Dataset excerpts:

══════════

Lemma ack_effect h f w rcvTime rttNow clock now :
  sent_ok h → ack_consistent f → ack_accepted h f w →
  (sent_ReceivedAck h f w rcvTime rttNow clock now).2 = None ∧
  ack_outcome h f w rcvTime rttNow now (sent_ReceivedAck h f w rcvTime rttNow clock now).1.
Proof.
  intros Hok Hf (Ha1 & Ha2 & Ha3 & Ha4). unfold sent_ReceivedAck.
  rewrite decide_False by lia. rewrite decide_False by lia.
  change (largestInOrderAcked (set_acked h _ _ _ _ _)) with (largestInOrderAcked h).
  rewrite decide_False by lia.
  change (skippedPacketsAcked (set_acked _ _ _ _ _ _) f) with (skippedPacketsAcked h f). rewrite Ha4.
  set (r := stats_after h f rcvTime rttNow).
  set (h1 := set_acked (set_acked h _ _ _ _ _) _ _ _ _ _).
  assert (∃ c b, (let '(h, rttUpdated) := maybeUpdateRTT h1 (LargestAcked f) (DelayTime f) rcvTime rttNow in
                (if (rttUpdated : bool) then set_congestion h (MaybeExitSlowStart (rttStats h) (congestion h)) else h, rttUpdated)) =
                (set_congestion (set_acked h (LargestAcked f) w (skippedPackets h) (stopWaiting h) r) c, b))
    as (c & b & E1).
  { unfold maybeUpdateRTT. cbn [packetHistory h1 set_acked]. unfold r, stats_after.
    destruct (send_time_of _ _); eexists _, _; reflexivity. }
  destruct (maybeUpdateRTT _ _ _ _ _) as [h1' b'] eqn:E1'. injection E1 as E1 ->. cbn beta iota zeta.
  rewrite E1. clear E1 E1' h1'. set (h2 := set_congestion _ c).
  assert (determineNewlyAckedPackets h2 f = Ok (filter (acks f) (packetHistory h))) as ->.
  { apply newly_acked_spec; [apply so_increasing, Hok|done]. }
  destruct (ack_all clock h2 (filter (acks f) (packetHistory h))) as (c3 & ->); [by apply (sent_ok_range h)|].
  set (acked := filter (acks f) (packetHistory h)). set (h3 := set_congestion _ c3).
  assert (packetHistory h3 = filter (λ p, ¬ acks f p) (packetHistory h)) as E3.
  { apply remove_filtered, so_increasing, Hok. }
  destruct (detected h3 now) as (c4 & s4 & E4).
  { rewrite E3. apply increasing_filter, so_increasing, Hok. }
  { apply u64_idem. }
  destruct (alarm_updated (detectLostPackets h3 now)) as (al & ->). rewrite E4.
  split; [done|].
  assert (bytesInFlight h3 = u64 (bytes_of (packetHistory h3))) as E5.
  { cbn. change (remove_elements _ _) with (packetHistory h3). rewrite E3, (so_bytes h Hok), u64_sub_l. f_equal.
    rewrite (bytes_of_filter (acks f) (packetHistory h)). unfold acked. lia. }
  split; try done.
  - cbn. change (remove_elements _ _) with (packetHistory h3). by rewrite E3.
  - cbn. change (remove_elements _ _) with (packetHistory h3). by rewrite E3.
  - cbn. change (u64 (bytesInFlight h - bytes_of acked)) with (bytesInFlight h3).
    change (remove_elements _ _) with (packetHistory h3). rewrite E5, u64_sub_l. f_equal.
    rewrite (bytes_of_filter (late h3 now) (packetHistory h3)). lia.
  - cbn. apply drop_settled, Hok.
  - cbn. intros Hex%Exists_exists. destruct Hex as (p & Hp & Hpa).
    destruct (decide (acked = [])) as [E|E]; [|split; reflexivity].
    by destruct (filter_nil_not_elem_of _ _ p E Hpa).
  - cbn. change (remove_elements _ _) with (packetHistory h3). by rewrite E3.
  - cbn. change (remove_elements _ _) with (packetHistory h3). by rewrite E3.
Qed.

(** Other ACKs leave the packets where they are. *)
Lemma ack_refused h f w rcvTime rttNow clock now :
  sent_ok h → ¬ ack_accepted h f w → moved h (sent_ReceivedAck h f w rcvTime rttNow clock now).1 [] [].
Proof.
  intros Hb%sent_ok_range Hna. unfold sent_ReceivedAck. unfold ack_accepted in Hna.
  case_decide as H1; [by apply moved_same|]. case_decide as H2; [by apply moved_same|].
  change (largestInOrderAcked (set_acked h _ _ _ _ _)) with (largestInOrderAcked h).
  case_decide as H3; [by apply moved_same|].
  change (skippedPacketsAcked (set_acked _ _ _ _ _ _) f) with (skippedPacketsAcked h f).
  destruct (skippedPacketsAcked h f) eqn:E; [by apply moved_same|].
  exfalso. apply Hna. split_and!; lia || done.
Qed.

══════════

Repeat each line above exactly as it stands.

■ **Finished exercise**:
Lemma ack_effect h f w rcvTime rttNow clock now :
  sent_ok h → ack_consistent f → ack_accepted h f w →
  (sent_ReceivedAck h f w rcvTime rttNow clock now).2 = None ∧
  ack_outcome h f w rcvTime rttNow now (sent_ReceivedAck h f w rcvTime rttNow clock now).1.
Proof.
  intros Hok Hf (Ha1 & Ha2 & Ha3 & Ha4). unfold sent_ReceivedAck.
  rewrite decide_False by lia. rewrite decide_False by lia.
  change (largestInOrderAcked (set_acked h _ _ _ _ _)) with (largestInOrderAcked h).
  rewrite decide_False by lia.
  change (skippedPacketsAcked (set_acked _ _ _ _ _ _) f) with (skippedPacketsAcked h f). rewrite Ha4.
  set (r := stats_after h f rcvTime rttNow).
  set (h1 := set_acked (set_acked h _ _ _ _ _) _ _ _ _ _).
  assert (∃ c b, (let '(h, rttUpdated) := maybeUpdateRTT h1 (LargestAcked f) (DelayTime f) rcvTime rttNow in
                (if (rttUpdated : bool) then set_congestion h (MaybeExitSlowStart (rttStats h) (congestion h)) else h, rttUpdated)) =
                (set_congestion (set_acked h (LargestAcked f) w (skippedPackets h) (stopWaiting h) r) c, b))
    as (c & b & E1).
  { unfold maybeUpdateRTT. cbn [packetHistory h1 set_acked]. unfold r, stats_after.
    destruct (send_time_of _ _); eexists _, _; reflexivity. }
  destruct (maybeUpdateRTT _ _ _ _ _) as [h1' b'] eqn:E1'. injection E1 as E1 ->. cbn beta iota zeta.
  rewrite E1. clear E1 E1' h1'. set (h2 := set_congestion _ c).
  assert (determineNewlyAckedPackets h2 f = Ok (filter (acks f) (packetHistory h))) as ->.
  { apply newly_acked_spec; [apply so_increasing, Hok|done]. }
  destruct (ack_all clock h2 (filter (acks f) (packetHistory h))) as (c3 & ->); [by apply (sent_ok_range h)|].
  set (acked := filter (acks f) (packetHistory h)). set (h3 := set_congestion _ c3).
  assert (packetHistory h3 = filter (λ p, ¬ acks f p) (packetHistory h)) as E3.
  { apply remove_filtered, so_increasing, Hok. }
  destruct (detected h3 now) as (c4 & s4 & E4).
  { rewrite E3. apply increasing_filter, so_increasing, Hok. }
  { apply u64_idem. }
  destruct (alarm_updated (detectLostPackets h3 now)) as (al & ->). rewrite E4.
  split; [done|].
  assert (bytesInFlight h3 = u64 (bytes_of (packetHistory h3))) as E5.
  { cbn. change (remove_elements _ _) with (packetHistory h3). rewrite E3, (so_bytes h Hok), u64_sub_l. f_equal.
    rewrite (bytes_of_filter (acks f) (packetHistory h)). unfold acked. lia. }
  split; try done.
  - cbn. change (remove_elements _ _) with (packetHistory h3). by rewrite E3.
  - cbn. change (remove_elements _ _) with (packetHistory h3). by rewrite E3.
  - cbn. change (u64 (bytesInFlight h - bytes_of acked)) with (bytesInFlight h3).
    change (remove_elements _ _) with (packetHistory h3). rewrite E5, u64_sub_l. f_equal.
    rewrite (bytes_of_filter (late h3 now) (packetHistory h3)). lia.
  - cbn. apply drop_settled, Hok.
  - cbn. intros Hex%Exists_exists. destruct Hex as (p & Hp & Hpa).
    destruct (decide (acked = [])) as [E|E]; [|split; reflexivity].
    by destruct (filter_nil_not_elem_of _ _ p E Hpa).
  - cbn. change (remove_elements _ _) with (packetHistory h3). by rewrite E3.
  - cbn. change (remove_elements _ _) with (packetHistory h3). by rewrite E3.
Qed.

(** Other ACKs leave the packets where they are. *)
Lemma ack_refused h f w rcvTime rttNow clock now :
  sent_ok h → ¬ ack_accepted h f w → moved h (sent_ReceivedAck h f w rcvTime rttNow clock now).1 [] [].
Proof.
  intros Hb%sent_ok_range Hna. unfold sent_ReceivedAck. unfold ack_accepted in Hna.
  case_decide as H1; [by apply moved_same|]. case_decide as H2; [by apply moved_same|].
  change (largestInOrderAcked (set_acked h _ _ _ _ _)) with (largestInOrderAcked h).
  case_decide as H3; [by apply moved_same|].
  change (skippedPacketsAcked (set_acked _ _ _ _ _ _) f) with (skippedPacketsAcked h f).
  destruct (skippedPacketsAcked h f) eqn:E; [by apply moved_same|].
  exfalso. apply Hna. split_and!; lia || done.
Qed.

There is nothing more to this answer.